I’m running out of time to post all the recipes I’ve got on my list for St. Patrick’s Day, so I thought I’d better squeeze in this version of Irish soda bread. Last year, I posted my go-to recipe for a traditional Irish bread. Today’s post for Irish soda bread has a texture that is more similar to a dessert bread and is equally good in its own right.
For the past several years, I’ve made both types of Irish bread for home and for work. Besides making a traditional corned beef and cabbage meal at home, my group at work makes it for a special lunch. They were trying to decide whether to have it today or Monday and chose Monday when they found out I was off today. I promised I would show up Monday with the Irish breads!

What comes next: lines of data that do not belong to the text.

(** The download returns the cache path exactly when the checks pass and
    the whole body arrives, whatever the files already on disk. *)
Lemma download_and_save_image_accepted image_url filename fs :
  (download_and_save_image w image_url filename fs).1
  = if image_accepted w image_url
    then Some (path_join CACHE_DIR filename) else None.
Proof.
  unfold download_and_save_image, image_accepted, content_type_ok,
    declared_length_ok, declared_length, dimensions_ok.
  destruct (requests_get w image_url) as [msg|response]; [done|].
  destruct (raises_for_status response); [done|]. simpl.
  destruct (Py.startswith "image/" (default "" (header_content_type response)));
    [|done]. simpl.
  destruct (match header_content_length response with
            | Some v => Py.int v
            | None => Some 0
            end) as [declared|]; [|done].
  rewrite Z.ltb_antisym.
  destruct (declared <=? 5 * 1024 * 1024); [|done]. simpl.
  unfold stream_complete.
  destruct (stream_error response) as [received|]; [done|]. simpl.
  rewrite lookup_insert_eq. simpl.
  destruct (image_size (resp_body response)) as [[width height]|]; [|done].
  rewrite !Z.ltb_antisym.
  by destruct (50 <=? width), (50 <=? height), (width <=? 3000),
       (height <=? 3000).
Qed.

Lemma image_accepted_checks image_url :
  image_accepted w image_url = true <->
  exists response declared width height,
    requests_get w image_url = inr response
    /\ raises_for_status response = false
    /\ Py.startswith "image/" (default "" (header_content_type response)) = true
    /\ declared_length response = Some declared
    /\ declared <= 5 * 1024 * 1024
    /\ stream_error response = None
    /\ image_size (resp_body response) = Some (width, height)
    /\ 50 <= width <= 3000 /\ 50 <= height <= 3000.
Proof.
  unfold image_accepted, content_type_ok, declared_length_ok, dimensions_ok,
    stream_complete.
  split.
  - destruct (requests_get w image_url) as [msg|response]; [done|].
    destruct (declared_length response) as [declared|] eqn:Hdeclared;
      [|by rewrite !andb_false_r].
    destruct (stream_error response) as [received|] eqn:Hstream;
      [by rewrite !andb_false_r|].
    destruct (image_size (resp_body response)) as [[width height]|] eqn:Hsize;
      [|by rewrite andb_false_r].
    rewrite !andb_true_iff, negb_true_iff, !Z.leb_le.
    intros. exists response, declared, width, height. intuition.
  - intros (response & declared & width & height & -> & -> & Hct & -> & Hlen
            & -> & -> & Hwidth & Hheight).
    unfold content_type_ok. rewrite Hct. simpl.
    rewrite !andb_true_iff, !Z.leb_le. lia.
Qed.

(** When the loop returns, it returns what it had accumulated followed by
    the accepted candidates, in order, up to ten images in all; when it
    raises, it raises the error of one of the elements. *)
Lemma images_loop_spec url page_text img_elements images_data fs :
  match (images_loop w url page_text img_elements images_data
           (Z.of_nat (length images_data)) fs).1 with
  | Ok images =>
      images
      = (images_data
         ++ take (10 - length images_data)
              (map (with_cache_path url)
                 (filter (fun info => image_accepted w (im_url info) = true)
                    (omap (candidate url page_text) img_elements))))%list
  | Raise e =>
      exists img,
        img ∈ img_elements /\ extract_image_info img page_text url = Raise e
  end.
Proof.
  revert images_data fs.
  induction img_elements as [|img rest IH]; intros images_data fs; simpl.
  { by rewrite take_nil, app_nil_r. }
  destruct (10 <=? Z.of_nat (length images_data)) eqn:Hfull.
  { apply Z.leb_le in Hfull.
    replace (10 - length images_data)%nat with 0%nat by lia.
    by rewrite app_nil_r. }
  apply Z.leb_gt in Hfull.
  assert (forall acc fs',
    match (images_loop w url page_text rest acc (Z.of_nat (length acc)) fs').1 with
    | Ok images =>
        images
        = (acc
           ++ take (10 - length acc)
                (map (with_cache_path url)
                   (filter (fun info => image_accepted w (im_url info) = true)
                      (omap (candidate url page_text) rest))))%list
    | Raise e =>
        exists img',
          img' ∈ img :: rest /\ extract_image_info img' page_text url = Raise e
    end) as IH'.
  { intros acc fs'. specialize (IH acc fs').
    destruct (images_loop w url page_text rest acc _ fs').1 as [images|e];
      [done|].
    destruct IH as (img' & Hin & Hraise). exists img'. split; [|done].
    by apply list_elem_of_further. }
  unfold candidate at 1.
  destruct (extract_image_info img page_text url) as [[info|]|e] eqn:Hinfo;
    [|apply IH'|exists img; split; [apply list_elem_of_here|done]].
  rewrite filter_cons.
  pose proof (download_and_save_image_accepted (im_url info)
                (generate_image_filename url (im_url info)) fs) as Hdl.
  destruct (download_and_save_image w (im_url info) _ fs) as [local_path fs'].
  simpl in Hdl. subst local_path.
  destruct (image_accepted w (im_url info)) eqn:Hacc.
  - rewrite path_join_truthy.
    rewrite decide_True by done. simpl.
    replace (Z.of_nat (length images_data) + 1)
      with (Z.of_nat (length (images_data ++ [with_cache_path url info])%list))
      by (rewrite length_app; simpl; lia).
    specialize (IH' (images_data ++ [with_cache_path url info])%list fs').
    unfold with_cache_path at 1 in IH'.
    destruct (images_loop w url page_text rest _ _ fs').1 as [images|e];
      [|done].
    rewrite IH', length_app. simpl.
    replace (10 - length images_data)%nat
      with (S (10 - (length images_data + 1)))%nat by lia.
    simpl. by rewrite <- app_assoc.
  - rewrite decide_False by (by intros [=]). apply IH'.
Qed.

I’m enjoying all things Irish this week. This past weekend, I made a fabulous chocolate stout cake with a Bailey’s Irish Cream white chocolate frosting. Yesterday I had a corned beef sandwich for lunch at a local restaurant which was absolutely delicious. Last night after a Spartan supper, Roger and I had a piece of Irish soda bread for dessert, slathered with butter.

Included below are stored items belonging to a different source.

(** What one frame, of any kind, does to the log: a [history] frame puts
    its [messages] property in its place; any other frame leaves it or
    appends one element to it. *)
Lemma onmessage_log_cases (raw : jsstring) (s : State) :
  (tag_is raw (js "history") = true /\
   messages (snd (fst (ws_onmessage raw s))) = payload raw (js "messages")) \/
  (tag_is raw (js "history") = false /\
   (messages (snd (fst (ws_onmessage raw s))) = messages s \/
    exists l x, spread (messages s) = Normal l /\
                messages (snd (fst (ws_onmessage raw s))) = VArr (l ++ [x]))).
Proof.
  unfold tag_is, payload.
  destruct (JSON.parse raw) as [data|e] eqn:Hp;
    [|right; split; [reflexivity|left];
      rewrite (onmessage_not_json _ _ s Hp); reflexivity].
  destruct (get data (js "type")) as [t|e] eqn:Ht;
    [|right; split; [reflexivity|left];
      unfold_onmessage; rewrite Hp; cbn; rewrite Ht; reflexivity].
  destruct (strict_equals t (js "history")) eqn:E1.
  - left. split; [reflexivity|].
    destruct (get_after_get data _ (js "messages") _ Ht) as [v Hv]. rewrite Hv.
    unfold_onmessage. rewrite Hp; cbn. rewrite Ht; cbn. rewrite E1; cbn.
    rewrite Hv. reflexivity.
  - right. split; [reflexivity|].
    destruct s as [u j m i k c].
    unfold_onmessage. rewrite Hp; cbn. rewrite Ht; cbn. rewrite E1; cbn.
    destruct (strict_equals t (js "new_message")); cbn.
    { destruct (spread m) as [l|] eqn:Hs; cbn; [|left; reflexivity].
      destruct (get data (js "message")) as [x|]; cbn; [|left; reflexivity].
      right. exists l, x. split; reflexivity. }
    repeat (case_step; cbn); left; reflexivity.
Qed.
(** * droid2api: credential pool, resilient dispatcher, response transformers

    A shallow embedding of the protocol-translation and dispatch core of
    droid2api (auth.js, routes.js, transformers/response-openai.js) and
    the properties of its specification that are stated over it.

    Conventions of the embedding.
    - JavaScript strings are Rocq strings holding the UTF-8 encoding of the
      text; every prefix the code slices off is ASCII, so byte offsets and
      UTF-16 offsets agree where the code uses them.
    - JavaScript numbers are integers ([Z]); fractional numbers are outside
      the model.
    - Exceptions are explicit: a function that can throw returns [Exc].
    - Module-level mutable variables are fields of a state record threaded
      through the calls; console and logger output is a list of events.
    - Platform services (JSON.parse, JSON.stringify, the clock, the network)
      are section variables; reference instances are given for the concrete
      examples. *)

From Stdlib Require Import ZArith List String Ascii Bool Lia DecimalString.
Import ListNotations.

Set Warnings "-register-all".

Open Scope string_scope.
Open Scope list_scope.
Open Scope Z_scope.

(* ================================================================== *)
(** * JavaScript runtime helpers *)
(* ================================================================== *)

Module JS.

(** Thrown values. *)
Inductive JsError :=
| TypeError
| Error (msg : string)
| NetworkFailure (msg : string).

(** Result of an expression that may throw. *)
Inductive Exc (A : Type) :=
| Ret (a : A)
| Throw (e : JsError).
Arguments Ret {A} a.
Arguments Throw {A} e.

Definition bind {A B} (m : Exc A) (k : A -> Exc B) : Exc B :=
  match m with
  | Ret a => k a
  | Throw e => Throw e
  end.

(** [xs[i]] for a JavaScript array: [undefined] outside the bounds. *)
Definition nthZ {A} (l : list A) (i : Z) : option A :=
  if i <? 0 then None else nth_error l (Z.to_nat i).

Definition Z_to_string (x : Z) : string :=
  NilZero.string_of_int (Z.to_int x).

(** The string whose bytes are [l]. *)
Definition bytes (l : list nat) : string :=
  fold_right (fun n s => String (ascii_of_nat n) s) EmptyString l.

Fixpoint rev_string (s : string) (acc : string) : string :=
  match s with
  | EmptyString => acc
  | String c s' => rev_string s' (String c acc)
  end.

(** [s.startsWith(p)] and the remainder after the prefix. *)
Fixpoint strip_prefix (p s : string) : option string :=
  match p, s with
  | EmptyString, _ => Some s
  | String a p', String b s' => if Ascii.eqb a b then strip_prefix p' s' else None
  | String _ _, EmptyString => None
  end.

Definition startsWith (s p : string) : bool :=
  match strip_prefix p s with Some _ => true | None => false end.

(** [s.slice(n)] for [n] within an ASCII prefix of [s]. *)
Fixpoint slice (n : nat) (s : string) : string :=
  match n, s with
  | O, _ => s
  | S n', String _ s' => slice n' s'
  | S _, EmptyString => EmptyString
  end.

(** ECMAScript WhiteSpace and LineTerminator code points, UTF-8 encoded:
    U+0009..U+000D, U+0020, U+00A0, U+1680, U+2000..U+200A, U+2028,
    U+2029, U+202F, U+205F, U+3000, U+FEFF. *)
Definition whitespace : list (list nat) :=
  [ [9%nat]; [10%nat]; [11%nat]; [12%nat]; [13%nat]; [32%nat];
    [194; 160]; [225; 154; 128];
    [226; 128; 128]; [226; 128; 129]; [226; 128; 130]; [226; 128; 131];
    [226; 128; 132]; [226; 128; 133]; [226; 128; 134]; [226; 128; 135];
    [226; 128; 136]; [226; 128; 137]; [226; 128; 138];
    [226; 128; 168]; [226; 128; 169]; [226; 128; 175];
    [226; 129; 159]; [227; 128; 128]; [239; 187; 191] ]%nat.

Fixpoint strip_any (ps : list string) (s : string) : option string :=
  match ps with
  | [] => None
  | p :: ps' =>
      match strip_prefix p s with
      | Some r => Some r
      | None => strip_any ps' s
      end
  end.

(** Strips while a sequence of [ps] leads; every round removes a
    character at least, so the length of [s] is fuel enough. *)
Fixpoint strip_all (fuel : nat) (ps : list string) (s : string) : string :=
  match fuel with
  | O => s
  | S fuel' =>
      match strip_any ps s with
      | Some r => strip_all fuel' ps r
      | None => s
      end
  end.

Definition trimStart (s : string) : string :=
  strip_all (String.length s) (map bytes whitespace) s.

Definition trimEnd (s : string) : string :=
  let r := rev_string s EmptyString in
  let ps := map (fun l => bytes (rev l)) whitespace in
  rev_string (strip_all (String.length r) ps r) EmptyString.

(** [s.trim()]. *)
Definition trim (s : string) : string := trimEnd (trimStart s).

(** The double quote character, and a text written with ['] where it
    has a double quote. *)
Definition dquote : ascii := ascii_of_nat 34.

Fixpoint q (s : string) : string :=
  match s with
  | EmptyString => EmptyString
  | String c s' =>
      String (if Ascii.eqb c (ascii_of_nat 39) then dquote else c) (q s')
  end.

(** Truthiness of a string: the empty string is falsy. *)
Definition truthy_string (s : string) : bool :=
  match s with EmptyString => false | _ => true end.

(** [s.split('\n')]: never empty; the pieces carry no newline. *)
Definition newline : ascii := ascii_of_nat 10.

Fixpoint split_nl (s : string) : list string :=
  match s with
  | EmptyString => [EmptyString]
  | String c s' =>
      if Ascii.eqb c newline then EmptyString :: split_nl s'
      else match split_nl s' with
           | [] => [String c EmptyString]
           | l :: ls => String c l :: ls
           end
  end.

End JS.

Import JS.

(* ================================================================== *)
(** * auth.js: the credential pool *)
(* ================================================================== *)

Module Auth.

(** [authSource]: null until [loadAuthConfig] has run. *)
Inductive AuthSource := SrcNull | SrcEnv | SrcFile | SrcFactoryKey | SrcClient.

Definition AuthSource_eqb (a b : AuthSource) : bool :=
  match a, b with
  | SrcNull, SrcNull | SrcEnv, SrcEnv | SrcFile, SrcFile
  | SrcFactoryKey, SrcFactoryKey | SrcClient, SrcClient => true
  | _, _ => false
  end.

(** The module-level variables of auth.js that the key path reads or
    writes. *)
Record State := mkState {
  currentApiKey : option string;
  authSource : AuthSource;
  factoryApiKeys : list string;
  currentKeyIndex : Z;
  startingKeyIndex : Z;
  hasCompletedFullCycle : bool
}.

Definition initial : State :=
  {| currentApiKey := None;
     authSource := SrcNull;
     factoryApiKeys := [];
     currentKeyIndex := 0;
     startingKeyIndex := 0;
     hasCompletedFullCycle := false |}.

(** Content of ~/.factory/auth.json when it exists and parses. *)
Record AuthFile := mkAuthFile {
  refresh_token : option string;
  access_token : option string
}.

(** What [loadAuthConfig] reads from its surroundings. *)
Record Env := mkEnv {
  getenv : string -> option string;
  factoryAuthFile : option AuthFile
}.

Inductive AuthConfig :=
| CfgFactoryKey (value : list string)
| CfgRefresh (value : string)
| CfgClient.

Definition keyEnvNames : list string :=
  [ "FACTORY_API_KEY"; "FACTORY_API_KEY_2"; "FACTORY_API_KEY_3";
    "FACTORY_API_KEY_4"; "FACTORY_API_KEY_5"; "FACTORY_API_KEY_6";
    "FACTORY_API_KEY_7" ].

(** [v && v.trim() !== ''] *)
Definition nonblank (v : option string) : bool :=
  match v with
  | Some s => truthy_string s && negb (String.eqb (trim s) "")
  | None => false
  end.

(** The loop of [loadAuthConfig] that pushes the configured keys. *)
Definition pushKeys (env : Env) (keys : list string) : list string :=
  fold_left
    (fun acc envName =>
       match getenv env envName with
       | Some keyValue =>
           if nonblank (Some keyValue) then acc ++ [trim keyValue] else acc
       | None => acc
       end)
    keyEnvNames keys.

Definition loadAuthConfig (env : Env) (st : State) : AuthConfig * State :=
  let keys := pushKeys env (factoryApiKeys st) in
  let st1 :=
    {| currentApiKey := currentApiKey st;
       authSource := authSource st;
       factoryApiKeys := keys;
       currentKeyIndex := currentKeyIndex st;
       startingKeyIndex := startingKeyIndex st;
       hasCompletedFullCycle := hasCompletedFullCycle st |} in
  if 0 <? Z.of_nat (List.length keys) then
    (CfgFactoryKey keys,
     {| currentApiKey := currentApiKey st1;
        authSource := SrcFactoryKey;
        factoryApiKeys := keys;
        currentKeyIndex := 0;
        startingKeyIndex := startingKeyIndex st1;
        hasCompletedFullCycle := hasCompletedFullCycle st1 |})
  else
    let envRefreshKey := getenv env "DROID_REFRESH_KEY" in
    if nonblank envRefreshKey then
      (CfgRefresh (trim (match envRefreshKey with Some s => s | None => "" end)),
       {| currentApiKey := currentApiKey st1;
          authSource := SrcEnv;
          factoryApiKeys := keys;
          currentKeyIndex := currentKeyIndex st1;
          startingKeyIndex := startingKeyIndex st1;
          hasCompletedFullCycle := hasCompletedFullCycle st1 |})
    else
      match factoryAuthFile env with
      | Some authData =>
          if nonblank (refresh_token authData) then
            (CfgRefresh
               (trim (match refresh_token authData with Some s => s | None => "" end)),
             {| currentApiKey :=
                  match access_token authData with
                  | Some t => if truthy_string t then Some (trim t)
                              else currentApiKey st1
                  | None => currentApiKey st1
                  end;
                authSource := SrcFile;
                factoryApiKeys := keys;
                currentKeyIndex := currentKeyIndex st1;
                startingKeyIndex := startingKeyIndex st1;
                hasCompletedFullCycle := hasCompletedFullCycle st1 |})
          else
            (CfgClient,
             {| currentApiKey := currentApiKey st1;
                authSource := SrcClient;
                factoryApiKeys := keys;
                currentKeyIndex := currentKeyIndex st1;
                startingKeyIndex := startingKeyIndex st1;
                hasCompletedFullCycle := hasCompletedFullCycle st1 |})
      | None =>
          (CfgClient,
           {| currentApiKey := currentApiKey st1;
              authSource := SrcClient;
              factoryApiKeys := keys;
              currentKeyIndex := currentKeyIndex st1;
              startingKeyIndex := startingKeyIndex st1;
              hasCompletedFullCycle := hasCompletedFullCycle st1 |})
      end.

Definition set_currentApiKey (k : option string) (st : State) : State :=
  {| currentApiKey := k;
     authSource := authSource st;
     factoryApiKeys := factoryApiKeys st;
     currentKeyIndex := currentKeyIndex st;
     startingKeyIndex := startingKeyIndex st;
     hasCompletedFullCycle := hasCompletedFullCycle st |}.

(** The token-refresh collaborator as [getApiKey] sees it: whether the
    token is stale ([shouldRefresh()]) and what [refreshApiKey()] yields. *)
Record Refresher := mkRefresher {
  shouldRefresh : bool;
  refreshApiKey : Exc string
}.

Definition factoryMode (st : State) : bool :=
  AuthSource_eqb (authSource st) SrcFactoryKey.

(** [getApiKey(clientAuthorization)].  In factory-key mode the debug line
    evaluates [currentKey.substring], which throws when the index selects
    no key. *)
Definition getApiKey (rf : Refresher) (clientAuthorization : option string)
    (st : State) : Exc string * State :=
  if factoryMode st && (0 <? Z.of_nat (List.length (factoryApiKeys st))) then
    match nthZ (factoryApiKeys st) (currentKeyIndex st) with
    | Some currentKey => (Ret ("Bearer " ++ currentKey)%string, st)
    | None => (Throw TypeError, st)
    end
  else if AuthSource_eqb (authSource st) SrcEnv
          || AuthSource_eqb (authSource st) SrcFile then
    let r :=
      if shouldRefresh rf then
        match refreshApiKey rf with
        | Ret tok => Ret (set_currentApiKey (Some tok) st)
        | Throw e => Throw e
        end
      else Ret st in
    match r with
    | Throw e => (Throw e, st)
    | Ret st' =>
        match currentApiKey st' with
        | Some k =>
            if truthy_string k then (Ret ("Bearer " ++ k)%string, st')
            else (Throw (Error "No API key available from refresh token mechanism."), st')
        | None =>
            (Throw (Error "No API key available from refresh token mechanism."), st')
        end
    end
  else
    match clientAuthorization with
    | Some a =>
        if truthy_string a then (Ret a, st)
        else (Throw (Error "No authorization available."), st)
    | None => (Throw (Error "No authorization available."), st)
    end.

If I can manage it, I’ve got one more new recipe to try before St. Patrick’s Day that has me drooling. What can I say? It’s been a bad carb week!

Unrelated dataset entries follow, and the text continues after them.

(** * StokCerdas ML forecasting services: a shallow embedding

    The three Python services under [src/ml-forecasting/python]
    ([arima_service.py], [prophet_service.py], [xgboost_service.py]) are
    embedded as Rocq functions.  The statistical libraries they call
    (statsmodels, pmdarima, Prophet, XGBoost) are black boxes of the
    program; they appear here as Section variables (oracles) that either
    return a value or raise.

    Numbers.  A finite Python/numpy float is modelled by a rational [Q]:
    comparisons, [max] and clamping are exact on floats, and rounding of
    products and quotients is not modelled, except where a statement
    turns on it (the overfitting check of the tree backend, whose product
    and quotient go through a rounding oracle).  Where the source reads a
    float from a library that may hand back NaN or an infinity (an AIC, a
    predicted mean, an interval bound), or can produce one itself (a
    quotient with a zero divisor), the extended numbers [xnum] below are
    used.  A missing value (JSON null, pandas NaN in an input column) is
    [None] in a [list (option Q)]. *)

From Stdlib Require Import ZArith QArith Qabs Qround List String DecimalString Bool Lia Lqa
  Sorted Permutation.
Import ListNotations.

Local Open Scope string_scope.

(** ** Python-level plumbing *)

(** An exception: the name of its class and [str(e)]. *)
Record exn : Type := Exn { exn_type : string; exn_msg : string }.

Inductive result (A : Type) : Type :=
| Ok (a : A)
| Raise (e : exn).
Arguments Ok {A} a.
Arguments Raise {A} e.

Definition bind {A B : Type} (r : result A) (k : A -> result B) : result B :=
  match r with
  | Ok a => k a
  | Raise e => Raise e
  end.

Notation "'let*' x ':=' r 'in' k" := (bind r (fun x => k))
  (at level 10, x name, r at level 100, k at level 200).

(** [str(n)] for a length. *)
Definition str_nat (n : nat) : string := NilZero.string_of_uint (Nat.to_uint n).

(** [a < b] on floats, as a boolean. *)
Definition Qlt_bool (a b : Q) : bool := negb (Qle_bool b a).
Lemma saves_idle (n : nat) (s : Capture.Recorder) :
  Capture.recPending s = false -> Capture.saves n s = Some s.
Proof.
  intros H. induction n as [|n IH]; [reflexivity|].
  cbn [Capture.saves]. unfold Capture.saveGifFrame. rewrite H.
  cbn [negb]. exact IH.
Qed.

Lemma frames_stored_snoc (j : nat) :
  map Z.of_nat (seq 0 j) ++ [Z.of_nat j] = map Z.of_nat (seq 0 (S j)).
Proof. rewrite seq_S, map_app. reflexivity. Qed.

(** A frame stored while the recording has more to come. *)
Lemma save_inner (w : bool) (j : nat) (old : list (list Z)) :
  (Z.of_nat (S j) < Capture.REC_FRAMES)%Z ->
  Capture.saveGifFrame
    (Capture.mkRec w true (Z.of_nat j) (Some (map Z.of_nat (seq 0 j))) old)
  = Some (Capture.mkRec w true (Z.of_nat (S j))
            (Some (map Z.of_nat (seq 0 (S j)))) old).
Proof.
  intros H. unfold Capture.saveGifFrame.
  cbn [Capture.recPending negb Capture.folder Capture.grabCount
       Capture.window_recPending Capture.archives].
  replace (Capture.REC_FRAMES <=? Z.of_nat j + 1)%Z with false
    by (symmetry; apply Z.leb_gt; lia).
  rewrite frames_stored_snoc. do 3 f_equal. lia.
Qed.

One year ago: Tom’s Irish Bread
Irish Soda Bread
- 4 cups flour
- 1 cup white sugar
- 1 tsp. baking soda
- 2 tsp. baking powder
- 1/2 tsp. salt
- 3 eggs
- 1 pint sour cream (16-oz. container)
- 1 cup currants
- 1 tbl. caraway seeds, optional
Preheat oven to 325 degrees F. Grease two 8 1/2 x 4 1/2 inch loaf pans.
Whisk together the flour, sugar, baking soda, baking powder and salt.
Add the eggs, sour cream and currants (also caraway seeds if using) and mix until just combined.
Batter will be thick. Distribute batter evenly between the two pans.